Monday, September 22, 2014

“AND SO IT GOES” FOR WOMAN OF SUBSTANCE, DIANE KEATON


Academy Award-winner Diane Keaton plays a beautiful singer who changes the life of her obnoxious next-door- neighbor (Michael Douglas), in Castle Rock Entertainment's new romantic comedy, “And So It Goes.” The film will be shown exclusively at Ayala Malls Cinemas nationwide starting Sept. 24.

In the film, there are a million reasons not to like realtor Oren Little (Douglas), and that's just the way he likes it. Willfully obnoxious to anyone who might cross his path, he wants nothing more than to sell one last house and retire in peace and quiet -- until his estranged son suddenly drops off a granddaughter he never knew existed and turns his life upside-down.

Clueless about how to care for a sweet, abandoned nine-year-old, he pawns her off on his determined and lovable neighbor Leah (Keaton) and tries to resume his life uninterrupted. But little by little, Oren stubbornly learns to open his heart - to his family, to Leah, and to life itself.

"I've known Diane over the years and have always been a huge fan, but I'd never worked with her," director Rob Reiner says. In the film, Leah is a singer, so though various names had been tossed around to play the character, Keaton's beautiful singing voice made her the perfect choice for the part.

"Plus, I've always thought of her as an incredibly gifted comedian," Reiner adds. "And she's also really sexy. And for a film like this, you have to find two people who are in that age range that also have a romantic quality - that you believe that there's a romantic, sexual part to them."


Keaton was drawn to the project from the beginning. "Everything was appealing to me with this project. I got to play opposite Michael Douglas, the script, the chance to sing.

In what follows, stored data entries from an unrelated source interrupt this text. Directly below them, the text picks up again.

(** C10, as the claim has it, fails from the ninth pair on: given eight pairs
    within the field widths and a ninth with temperature 200 and speed 100,
    the setter raises [IndexError] and no write carries 200 or 100. *)
Lemma setter_never_writes_ninth_pair :
  nth_error [(1, 1); (2, 2); (3, 3); (4, 4); (5, 5); (6, 6); (7, 7); (8, 8); (200, 100)] 8
  = Some (200, 100)
  /\ MAX_LUT_TEMP < 200
  /\ MAX_LUT_SPEED < 100
  /\ fst (fanControlLookupTable_setter
            [(1, 1); (2, 2); (3, 3); (4, 4); (5, 5); (6, 6); (7, 7); (8, 8); (200, 100)]
            (fresh_bus (fun _ _ => 0)))
     = Raise IndexError
  /\ forall a c : Z,
       ~ In (WriteByteData a c 200)
            (journal (snd (fanControlLookupTable_setter
               [(1, 1); (2, 2); (3, 3); (4, 4); (5, 5); (6, 6); (7, 7); (8, 8); (200, 100)]
               (fresh_bus (fun _ _ => 0)))))
       /\ ~ In (WriteByteData a c 100)
              (journal (snd (fanControlLookupTable_setter
                 [(1, 1); (2, 2); (3, 3); (4, 4); (5, 5); (6, 6); (7, 7); (8, 8); (200, 100)]
                 (fresh_bus (fun _ _ => 0))))).
Proof.
  split; [reflexivity|]. split; [reflexivity|]. split; [reflexivity|].
  split; [reflexivity|].
  intros a c. rewrite setter_outcome. cbn [snd].
  rewrite journal_replay_all. cbn [fresh_bus journal app firstn table_writes slot_writes fst snd].
  split; intros H; cbn [In] in H;
    repeat (destruct H as [H|H]; [discriminate H|]); exact H.
Qed.

(** ** Reading the lookup table back *)

Lemma readback_pairs_temperature_with_itself
    (value : list (Z * Z)) (bus : SMBus) (i : nat) (t s : Z) :
  (length value <= 8)%nat ->
  nth_error value i = Some (t, s) ->
  exists table bus',
    (fanControlLookupTable_setter value ;;; fanControlLookupTable) bus
    = (Ok table, bus')
    /\ nth_error table i = Some (u8 t, u8 t).
Proof.
  intros Hlen Hp. unfold bind.
  rewrite setter_within_table by exact Hlen. rewrite getter_reads.
  eexists. eexists. split; [reflexivity|].
  assert (Hi : (i < length value)%nat) by (apply nth_error_Some; congruence).
  rewrite nth_error_map, nth_error_seq.
  replace (i <? 8)%nat with true by (symmetry; apply Nat.ltb_lt; lia).
  cbn [option_map Nat.add].
  destruct (table_writes_hit value 0 i (t, s) bus Hlen Hp) as [Ht _].
  cbn [Nat.add fst] in Ht. rewrite Ht. reflexivity.
Qed.

(** C1, as the code has it: a pair (t, s) within the field widths, written to
    a slot through the setter, is read back through the getter as (t, t); the
    getter reads the temperature register of the slot for both components,
    so the pair written comes back only when s = t. *)
Theorem lut_readback_returns_temperature_for_speed
    (value : list (Z * Z)) (bus : SMBus) (i : nat) (t s : Z) :
  (length value <= 8)%nat ->
  nth_error value i = Some (t, s) ->
  0 <= t <= MAX_LUT_TEMP ->
  0 <= s <= MAX_LUT_SPEED ->
  exists table,
    fst ((fanControlLookupTable_setter value ;;; fanControlLookupTable) bus)
    = Ok table
    /\ nth_error table i = Some (t, t)
    /\ (s <> t -> nth_error table i <> Some (t, s)).
Proof.
  intros Hlen Hp Ht Hs.
  destruct (readback_pairs_temperature_with_itself value bus i t s Hlen Hp)
    as [table [bus' [Hrun Hnth]]].
  unfold MAX_LUT_TEMP in Ht. rewrite u8_small in Hnth by lia.
  exists table. rewrite Hrun. split; [reflexivity|]. split; [exact Hnth|].
  intros Hne Heq. rewrite Hnth in Heq. injection Heq as Heq. congruence.
Qed.

Lemma lut_readback_returns_temperature_for_speed_witness :
  fst ((fanControlLookupTable_setter
          [(20, 10); (30, 20); (40, 30); (50, 40); (60, 50); (70, 60); (75, 63); (80, 63)] ;;;
        fanControlLookupTable) (fresh_bus (fun _ _ => 0)))
  = Ok [(20, 20); (30, 30); (40, 40); (50, 50); (60, 60); (70, 70); (75, 75); (80, 80)]
  /\ exists table,
       fst ((fanControlLookupTable_setter
               [(20, 10); (30, 20); (40, 30); (50, 40); (60, 50); (70, 60); (75, 63); (80, 63)] ;;;
             fanControlLookupTable) (fresh_bus (fun _ _ => 0)))
       = Ok table
       /\ nth_error table 0 = Some (20, 20)
       /\ (10 <> 20 -> nth_error table 0 <> Some (20, 10)).
Proof.
  split; [reflexivity|].
  apply (lut_readback_returns_temperature_for_speed
           [(20, 10); (30, 20); (40, 30); (50, 40); (60, 50); (70, 60); (75, 63); (80, 63)]
           (fresh_bus (fun _ _ => 0)) 0 20 10).
  - cbn. lia.
  - reflexivity.
  - unfold MAX_LUT_TEMP. lia.
  - unfold MAX_LUT_SPEED. lia.
Defined.
(** Success is exact: status 0 means both INTEGERs were parsed, each
    requires at most 32 bytes, the cursor is at the end of the buffer,
    and the buffers hold the two values. *)
Lemma ecdsa_asn1_get_signature_success (sig : list Z) (signaturelen : Z)
    (rval sval : list Z) :
  status (ecdsa_asn1_get_signature (Some sig) signaturelen
            (Some rval) (Some sval)) = 0 ->
  exists p0 l p1 X Y : Z,
    mbedtls_asn1_get_tag sig 0 signaturelen 0x30 = Ok (p0, l)
    /\ mbedtls_asn1_get_mpi sig p0 signaturelen = Ok (p1, X)
    /\ mbedtls_asn1_get_mpi sig p1 signaturelen = Ok (signaturelen, Y)
    /\ mbedtls_mpi_size X <= 32 /\ mbedtls_mpi_size Y <= 32
    /\ ecdsa_asn1_get_signature (Some sig) signaturelen
         (Some rval) (Some sval)
       = (0, Some (be_bytes 32 X ++ skipn 32 rval),
             Some (be_bytes 32 Y ++ skipn 32 sval)).
Proof.
  unfold status, ecdsa_asn1_get_signature, mbedtls_mpi_write_binary.
  change (Z.lor MBEDTLS_ASN1_CONSTRUCTED MBEDTLS_ASN1_SEQUENCE) with 0x30.
  destruct (signaturelen =? 0); [discriminate |].
  cbv zeta. rewrite Z.add_0_l.
  destruct (mbedtls_asn1_get_tag sig 0 signaturelen 0x30)
    as [[p0 l] | c] eqn:E0;
    [| intros Hc; apply mbedtls_asn1_get_tag_neg in E0; simpl in Hc; lia].
  destruct (mbedtls_asn1_get_mpi sig p0 signaturelen) as [[p1 X] | c] eqn:E1;
    [| intros Hc; apply mbedtls_asn1_get_mpi_neg in E1; simpl in Hc; lia].
  destruct (Z.ltb_spec 32 (mbedtls_mpi_size X)); [discriminate |].
  destruct (mbedtls_asn1_get_mpi sig p1 signaturelen) as [[p2 Y] | c] eqn:E2;
    [| intros Hc; apply mbedtls_asn1_get_mpi_neg in E2; simpl in Hc; lia].
  destruct (Z.ltb_spec 32 (mbedtls_mpi_size Y)); [discriminate |].
  destruct (Z.eqb_spec signaturelen p2) as [<- | ?]; [| discriminate].
  intros _. exists p0, l, p1, X, Y. repeat split; assumption.
Qed.

(** ** Tag registry *)

Section BsearchProps.

Context {K E : Type}.
Variable compar : K -> E -> Z.
Variable dflt : E.
(** * PageRank: a shallow embedding of [pagerank.py]

    The program of the repository: [crawl], [transition_model],
    [sample_pagerank], [iterate_pagerank] and [main].

    Modelling choices.
    - Numbers.  The program computes with Python floats.  The general
      statements below are the ones of exact arithmetic: a number is a
      canonical rational [Qc] (Leibniz equality, computable), and integers
      ([len], the visit counters) are embedded in [Qc].  A statement in
      [Qc] is read as one about the program only where rounding cannot
      change it: structure, keys, formulas, identities and non-strict
      bounds, and what holds whenever a function returns.  What depends on
      a comparison that rounding can turn (which page a draw selects,
      whether a turn selects a page at all) is settled on the sampler as it
      computes, in binary64: the module [Binary64] holds the same
      functions on the kernel's primitive floats.
    - Dictionaries.  A Python [dict] iterates in insertion order and an
      assignment to an existing key keeps its position: an association
      list with [dict_set] replacing in place or appending.
    - Sets.  A Python [set] is a duplicate-free list; the list order is
      the order in which the set is iterated.  [set.add] appends a new
      element at the end.  Python iterates a set of strings in the order
      of their hashes, which changes from process to process: where the
      order of a set can change a result (a page among its own sources in
      [iterate_pagerank]), [iterate_pagerank_ordered] takes the order in
      which the sets of the reverse index are read as a parameter.
    - Exceptions.  A failing subscript raises [KeyError],
      [random.choice] on an empty sequence raises [IndexError], and
      opening or reading a file raises [OSError] (a directory, a file
      without permission) or [UnicodeDecodeError]: fallible code lives in
      the [result] monad.
    - Randomness.  [random.choice] and [random.random] are oracles handed
      in by the caller: an index and a stream of draws.
    - The [while] loop of [iterate_pagerank] has no bound in the source;
      the embedding runs it on fuel and answers [None] when the fuel is
      spent while the loop condition still holds.
    - In-place mutation.  [iterate_pagerank] updates the sets stored in
      the caller's dictionary; the embedding returns the caller's graph as
      it stands after the call next to the returned table. *)

From Stdlib Require Import List String Bool Arith ZArith Lia.
From Stdlib Require Import QArith Qcanon Field.
From Stdlib Require Import Permutation.
From Stdlib Require Qcabs.
From Stdlib Require Floats.
Import ListNotations.

Local Open Scope string_scope.
Local Open Scope list_scope.
Local Open Scope Qc_scope.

When I was young, I had a fantasy that I wanted to be singer, and I thought that I was going to try to be in musical comedies, but to have this given to me - the opportunity to sing four songs in the movie - is just a dream come true. But to be sixty-eight years old and to be in a romantic comedy where I get to kiss the guy? To me, that's beautiful. And the subject matter: love, life, second chances, opening up, letting go, discovering something you never expected."

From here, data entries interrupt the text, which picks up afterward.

Lemma scan_subject_line_ok (lines : list str) (subject_lines : list (nat * str))
  (subjects : dict result_record) (entry : nat * str) :
  all_parsed subjects ->
  all_parsed (scan_subject_line lines subject_lines subjects entry).
Proof.
  intros F. unfold scan_subject_line. destruct entry as [line_idx line].
  destruct (re_search re_subject_code line); [|exact F].
  apply store_graded_ok; [|exact F].
  destruct (_ || _); [|apply strip_edges].
  destruct (_ && _); [|apply strip_edges].
  destruct (nth_error lines (line_idx + 1)); [|apply strip_edges].
  destruct (re_found re_subject_line _); apply strip_edges.
Qed.

Lemma scan_grades_row_ok (lines : list str) (subjects : dict result_record)
  (j : nat) :
  all_parsed subjects -> all_parsed (scan_grades_row lines subjects j).
Proof.
  intros F. unfold scan_grades_row.
  destruct (nth_error lines j); [|exact F].
  destruct (re_search re_grades_row _); [|exact F].
  apply store_graded_ok; [apply strip_edges | exact F].
Qed.

Lemma scan_grades_block_ok (lines : list str) (subjects : dict result_record)
  (entry : nat * str) :
  all_parsed subjects -> all_parsed (scan_grades_block lines subjects entry).
Proof.
  intros F. unfold scan_grades_block. destruct entry as [i line].
  destruct (_ && _); [|exact F].
  apply fold_left_invariant; [|exact F].
  intros a b _. apply scan_grades_row_ok.
Qed.

Lemma scan_special_ok (pattern : regex) (name : str)
  (subjects : dict result_record) (line : str) :
  clean_edges name ->
  all_parsed subjects -> all_parsed (scan_special pattern name subjects line).
Proof.
  intros C F. unfold scan_special.
  destruct (re_search pattern line); [|exact F].
  destruct (re_search re_grade_at_end line); [|exact F].
  apply store_graded_ok; assumption.
Qed.

Lemma scan_keyword_ok (lines : list str) (i : nat) (line : str)
  (subjects : dict result_record) (keyword : str) :
  clean_edges keyword ->
  all_parsed subjects -> all_parsed (scan_keyword lines i line subjects keyword).
Proof.
  intros C F. unfold scan_keyword.
  destruct (contains keyword line); [|exact F].
  destruct (re_search re_subject_code line); [|exact F].
  destruct (re_search re_grade_at_end line); apply store_graded_ok; assumption.
Qed.

Lemma special_titles_clean (pn : regex * str) :
  In pn special_subject_patterns -> clean_edges (snd pn).
Proof.
  intros [<-|[<-|[<-|[<-|[]]]]]; split; reflexivity.
Qed.

Lemma special_names_clean (keyword : str) :
  In keyword special_names -> clean_edges keyword.
Proof.
  intros [<-|[<-|[<-|[]]]]; split; reflexivity.
Qed.

(** Every record the result parser stores carries a grade of the table and
    a name without blanks at its edges. *)
Lemma parse_result_data_parsed (result_text : str) :
  all_parsed (parse_result_data result_text).
Proof.
  unfold parse_result_data.
  apply fold_left_invariant.
  { intros a e _ Ha. apply fold_left_invariant; [|exact Ha].
    intros a' kw Hkw. apply scan_keyword_ok, special_names_clean, Hkw. }
  apply fold_left_invariant.
  { intros a pn Hpn Ha. apply fold_left_invariant; [|exact Ha].
    intros a' line _. apply scan_special_ok, special_titles_clean, Hpn. }
  apply fold_left_invariant.
  { intros a e _. apply scan_grades_block_ok. }
  apply fold_left_invariant.
  { intros a e _. apply scan_subject_line_ok. }
  constructor.
Qed.

Lemma fold_result_ok {A B : Type} (f : A -> B -> result A) (l : list B) :
  (forall a b, In b l -> exists a', f a b = Ok a') ->
  forall a, exists a', fold_result f l a = Ok a'.
Proof.
  induction l as [|b l IH]; intros Hf a; simpl; [eauto|].
  destruct (Hf a b (or_introl eq_refl)) as [a1 ->]. simpl.
  apply IH. intros x y Hy. apply Hf. right. exact Hy.
Qed.

Section GradeFacts.
Context {num : Type} `{Number num} `{Similarity}.

(** A combined record took its grade from one of the result records and its
    grade point from the table, by [GRADE_POINTS.get(grade, 0)]. *)
Definition from_table (subjects : dict result_record) (d : subject_data num)
  : Prop :=
  d_grade_point d = dict_get_default GRADE_POINTS (d_grade d) 0%Z /\
  exists e, In e subjects /\ d_grade d = r_grade (snd e).

Definition unmatched_from (subjects : dict result_record) (u : unmatched)
  : Prop :=
  exists e, In e subjects /\ u_grade u = r_grade (snd e).

Definition combine_invariant (subjects : dict result_record)
  (acc : dict (subject_data num) * list unmatched) : Prop :=
  Forall (fun e => from_table subjects (snd e)) (fst acc) /\
  Forall (unmatched_from subjects) (snd acc).

Lemma combined_entry_from_table (subjects : dict result_record)
  (name : str) (credit : num) (e : str * result_record) :
  In e subjects ->
  from_table subjects (combined_entry name credit (r_grade (snd e))).
Proof.
  intros Hin. split; [reflexivity|]. exists e. auto.
Qed.

Lemma combine_one_invariant (subjects : dict result_record)
  (course_credits : dict num) (subject_names subject_name_map : dict str)
  (acc acc' : dict (subject_data num) * list unmatched)
  (entry : str * result_record) :
  In entry subjects ->
  combine_invariant subjects acc ->
  combine_one course_credits subject_names subject_name_map acc entry = Ok acc' ->
  combine_invariant subjects acc'.
Proof.
  intros Hin [Fc Fu]. unfold combine_one.
  destruct acc as [cd um]. destruct entry as [code rec].
  match goal with |- bind ?X _ = _ -> _ => destruct X as [[[credit|] name]|e] end;
    simpl; try discriminate.
  - intros [= <-]. split; simpl; [|exact Fu].
    apply (dict_set_Forall (from_table subjects)); [exact Fc|].
    apply (combined_entry_from_table subjects _ credit (code, rec) Hin).
  - intros [= <-]. split; simpl; [exact Fc|].
    apply Forall_app. split; [exact Fu|]. constructor; [|constructor].
    exists (code, rec). auto.
Qed.

Lemma special_case_pass_invariant (subjects : dict result_record)
  (course_credits : dict num) (subject_names : dict str) (subj : unmatched)
  (cases : list (str * regex)) (cd : dict (subject_data num)) :
  unmatched_from subjects subj ->
  Forall (fun e => from_table subjects (snd e)) cd ->
  Forall (fun e => from_table subjects (snd e))
    (special_case_pass course_credits subject_names subj cases cd).
Proof.
  intros (e & Hin & Hg) Fc.
  induction cases as [|[keyword pattern] rest IH]; simpl; [exact Fc|].
  destruct (contains keyword (u_name subj)); [|exact IH].
  destruct (filter (re_found pattern) (keys course_credits)) as [|code l];
    [exact IH|].
  destruct (dict_get course_credits code) as [credit|]; [|exact Fc].
  apply (dict_set_Forall (from_table subjects)); [exact Fc|].
  rewrite Hg. apply combined_entry_from_table, Hin.
Qed.

Lemma semester_type_pass_invariant (subjects : dict result_record)
  (course_credits : dict num) (subject_names : dict str) (subj : unmatched)
  (sem type_code : option str) (codes : list str)
  (cd cd' : dict (subject_data num)) :
  unmatched_from subjects subj ->
  Forall (fun e => from_table subjects (snd e)) cd ->
  semester_type_pass course_credits subject_names subj sem type_code codes cd
    = Ok cd' ->
  Forall (fun e => from_table subjects (snd e)) cd'.
Proof.
  intros (e & Hin & Hg) Fc.
  induction codes as [|code rest IH]; simpl.
  - intros [= <-]. exact Fc.
  - destruct (extract_core_code_parts code) as [[[y d] s] t].
    destruct (same_semester_and_type sem type_code s t) as [[|]|x]; simpl;
      try discriminate; [|exact IH].
    destruct (dict_item course_credits code) as [credit|x]; simpl;
      [|discriminate].
    intros [= <-].
    apply (dict_set_Forall (from_table subjects)); [exact Fc|].
    rewrite Hg. apply combined_entry_from_table, Hin.
Qed.

Lemma second_chance_invariant (subjects : dict result_record)
  (course_credits : dict num) (subject_names : dict str)
  (cd cd' : dict (subject_data num)) (subj : unmatched) :
  unmatched_from subjects subj ->
  Forall (fun e => from_table subjects (snd e)) cd ->
  second_chance course_credits subject_names cd subj = Ok cd' ->
  Forall (fun e => from_table subjects (snd e)) cd'.
Proof.
  intros Hu Fc. unfold second_chance.
  destruct (extract_core_code_parts (u_code subj)) as [[[y d] s] t].
  pose proof (special_case_pass_invariant subjects course_credits subject_names
                subj special_cases cd Hu Fc) as F1.
  destruct (truthy s).
  - apply semester_type_pass_invariant; assumption.
  - intros [= <-]. exact F1.
Qed.

Lemma combine_data_from_table (subjects : dict result_record)
  (course_credits : dict num) (subject_names subject_name_map : dict str)
  (cd : dict (subject_data num)) :
  combine_data subjects course_credits subject_names subject_name_map = Ok cd ->
  Forall (fun e => from_table subjects (snd e)) cd.
Proof.
  unfold combine_data.
  match goal with
  | |- bind ?X _ = _ -> _ => destruct X as [[cd1 um]|x] eqn:E1
  end; simpl; [|discriminate].
  assert (I1 : combine_invariant subjects (cd1, um)).
  { revert E1. apply fold_result_invariant.
    - intros a b a' Hb. apply combine_one_invariant, Hb.
    - split; constructor. }
  destruct I1 as [Fc Fu]. simpl in Fc, Fu.
  intros E2.
  assert (G : forall l, incl l um -> forall a a',
             Forall (fun e => from_table subjects (snd e)) a ->
             fold_result (second_chance course_credits subject_names) l a
               = Ok a' ->
             Forall (fun e => from_table subjects (snd e)) a').
  { intros l Hl. apply fold_result_invariant.
    intros a b a' Hb Ha. apply second_chance_invariant; [|exact Ha].
    rewrite Forall_forall in Fu. apply Fu, Hl, Hb. }
  exact (G um (incl_refl um) cd1 cd Fc E2).
Qed.

(** *** [combine_data] returns on what the result parser stores *)

Lemma find_matching_code_ok (subject_code : str) (course_credits : dict num)
  (subject_names subject_name_map : dict str) (rec : result_record) :
  clean_edges (r_name rec) ->
  exists r,
    find_matching_code subject_code course_credits subject_names
      subject_name_map rec = Ok r /\
    forall c, r = Some c -> In c (keys course_credits).
Proof.
  intros C.
  pose proof (find_matching_code_outcome subject_code course_credits
                subject_names subject_name_map rec) as O.
  destruct (find_matching_code _ _ _ _ _) as [[c|]|e].
  - exists (Some c). split; [reflexivity|]. intros c' [= <-]. exact O.
  - exists None. split; [reflexivity | discriminate].
  - destruct O as (_ & Hs & Hl). exfalso.
    apply (split_ws_clean (r_name rec) C); [|exact Hs].
    intros E. rewrite E in Hl. simpl in Hl. lia.
Qed.

Lemma combine_one_ok (course_credits : dict num)
  (subject_names subject_name_map : dict str)
  (acc : dict (subject_data num) * list unmatched)
  (entry : str * result_record) :
  clean_edges (r_name (snd entry)) ->
  exists acc',
    combine_one course_credits subject_names subject_name_map acc entry
      = Ok acc'.
Proof.
  intros C. unfold combine_one. destruct acc as [cd um].
  destruct entry as [code rec]. simpl in C.
  destruct (dict_get course_credits code) as [credit|]; simpl.
  { destruct (_ && _); [eauto|]. destruct (_ && _); eauto. }
  destruct (dict_get course_credits (r_normalized_code rec)) as [credit|]; simpl.
  { destruct (_ && _); [eauto|]. destruct (_ && _); eauto. }
  destruct (find_matching_code_ok code course_credits subject_names
              subject_name_map rec C) as (r & -> & Hr).
  simpl. destruct r as [[|c0 c]|]; simpl; eauto.
  destruct (dict_item_keys course_credits (c0 :: c) (Hr _ eq_refl)) as [v ->].
  simpl. destruct (_ && _); [eauto|]. destruct (_ && _); eauto.
Qed.

Lemma combine_data_ok (subjects : dict result_record)
  (course_credits : dict num) (subject_names subject_name_map : dict str) :
  all_parsed subjects ->
  exists cd,
    combine_data subjects course_credits subject_names subject_name_map = Ok cd.
Proof.
  intros P. unfold combine_data.
  destruct (fold_result_ok
              (combine_one course_credits subject_names subject_name_map)
              subjects) with (a := (@nil (str * subject_data num), @nil unmatched))
    as [[cd um] ->].
  { intros a b Hb. apply combine_one_ok.
    unfold all_parsed in P. rewrite Forall_forall in P. apply (P b Hb). }
  simpl.
  apply fold_result_ok. intros a b _. apply second_chance_ok.
Qed.

End GradeFacts.


(** ** Department aliases *)

(** The keys the alias loop stores for [code]: for every other department
    the code with the department letters replaced, and its normal form. *)
Definition alias_keys (code dept : str) : list str :=
  flat_map
    (fun alt_dept =>
       if negb (str_eqb alt_dept dept)
       then [replace dept alt_dept code;
             normalize_subject_code (replace dept alt_dept code)]
       else [])
    (keys DEPARTMENT_CODES).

Not only was the opportunity of working with Douglas and Reiner a major selling point, but Keaton also felt a connection to her character. "Leah is somebody that I aspire to be: kind, caring, maternal. But she's also strong, and she has strong values, and she stands up for them. She's also insecure and sensitive, and she cries a lot. But she's open to people."

Douglas and Keaton had a mutual admiration for one another before they ever started working together, which turned into a friendly affection as the shoot wore on. "Michael Douglas is a pro, and I'm a complete slob, so it was really a nice mix. I really like playing around with him; I like teasing him a lot. It really made the set fun for me. And he can take a joke, and he can also dish it out, too. It was a great warring effort." She adds, "The movie's funny. The main thing you can say about the movie, the number one thing, is comedy. It's a comedy, and Michael Douglas was born to play this part."

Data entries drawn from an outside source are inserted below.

(** * ScraperManager: single-flight background scraper runs

    A shallow embedding of [backend/scraper_manager.py] (classes
    [LogCapture] and [ScraperManager]) together with the three Run Store
    functions of [backend/database.py] it calls.

    Python strings are modelled as [string]; every character stands for
    one code point below 256.  Integers are [Z].  Methods that read or
    write [self], the Run Store or the subscribers are computations in a
    state-and-exception monad [M]; Python's [try/except/finally] are the
    combinators [try_except], [try_finally]. *)

From Stdlib Require Import String Ascii List ZArith Bool Lia QArith.
Import ListNotations.

Local Open Scope string_scope.
Local Open Scope Z_scope.

(* ================================================================== *)
(** ** Python string helpers *)

Module PyStr.

(** [str.isspace] on one character, code points below 256. *)
Definition isspace (c : ascii) : bool :=
  let n := nat_of_ascii c in
  ((9 <=? n) && (n <=? 13) || (28 <=? n) && (n <=? 32)
   || (n =? 133) || (n =? 160))%nat.

Definition is_newline (c : ascii) : bool := (nat_of_ascii c =? 10)%nat.

(** [\d] of [re] on code points below 256: the ten ASCII digits. *)
Definition isdigit (c : ascii) : bool :=
  let n := nat_of_ascii c in ((48 <=? n) && (n <=? 57))%nat.

Definition newline : string := String (ascii_of_nat 10) EmptyString.

Fixpoint lstrip (p : ascii -> bool) (s : string) : string :=
  match s with
  | EmptyString => EmptyString
  | String c s' => if p c then lstrip p s' else s
  end.

Fixpoint rstrip (p : ascii -> bool) (s : string) : string :=
  match s with
  | EmptyString => EmptyString
  | String c s' =>
      match rstrip p s' with
      | EmptyString => if p c then EmptyString else String c EmptyString
      | r => String c r
      end
  end.

(** [s.strip()] with no argument strips whitespace at both ends. *)
Definition strip (s : string) : string := rstrip isspace (lstrip isspace s).

(** Truth value of a [str]: non-empty. *)
Definition truthy (s : string) : bool :=
  match s with EmptyString => false | String _ _ => true end.

(** [sep.join(l)]. *)
Fixpoint join (sep : string) (l : list string) : string :=
  match l with
  | [] => EmptyString
  | [x] => x
  | x :: rest => x ++ sep ++ join sep rest
  end.

(** Longest prefix of characters satisfying [p], and what follows. *)
Fixpoint span (p : ascii -> bool) (s : string) : string * string :=
  match s with
  | EmptyString => (EmptyString, EmptyString)
  | String c s' =>
      if p c then let (a, b) := span p s' in (String c a, b)
      else (EmptyString, s)
  end.

(** [Some rest] when [s = pre ++ rest]. *)
Fixpoint strip_prefix (pre s : string) : option string :=
  match pre, s with
  | EmptyString, _ => Some s
  | String a pre', String b s' =>
      if Ascii.eqb a b then strip_prefix pre' s' else None
  | String _ _, EmptyString => None
  end.

End PyStr.

(* ================================================================== *)
(** ** The progress pattern [re.findall(r'Processing story (\d+)', logs)] *)

Module StoryPattern.
Import PyStr.

Definition literal : string := "Processing story ".
(** * mrm: the task and alias runner of [src/index.js]

    A shallow embedding of the runner: JavaScript values and truthiness, the
    object store with the closure cell of the config getter, the host
    facilities ([fs], [path], [glob], [requireg], the module loader, the
    console) as an interface, and every function of [index.js] on top of
    them.  The theorems at the end relate the functions to the prose
    specification of the repository. *)

From Stdlib Require Import ZArith Ascii String.
From stdpp Require Import base option list strings gmap fin_maps.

"Diane was the exciting unknown for me, because we had never worked together before," Douglas states. "She's so quirky and unpredictable - you never know exactly what's gonna come out of her mouth. She might vary a line if she finds something's better, which was always great." The veteran actor also found Keaton's work style fascinating. He adds, "She listens to music through a pair of earphones right up until the moment they say, 'Roll - action.' Then she just takes them off. . . and she goes."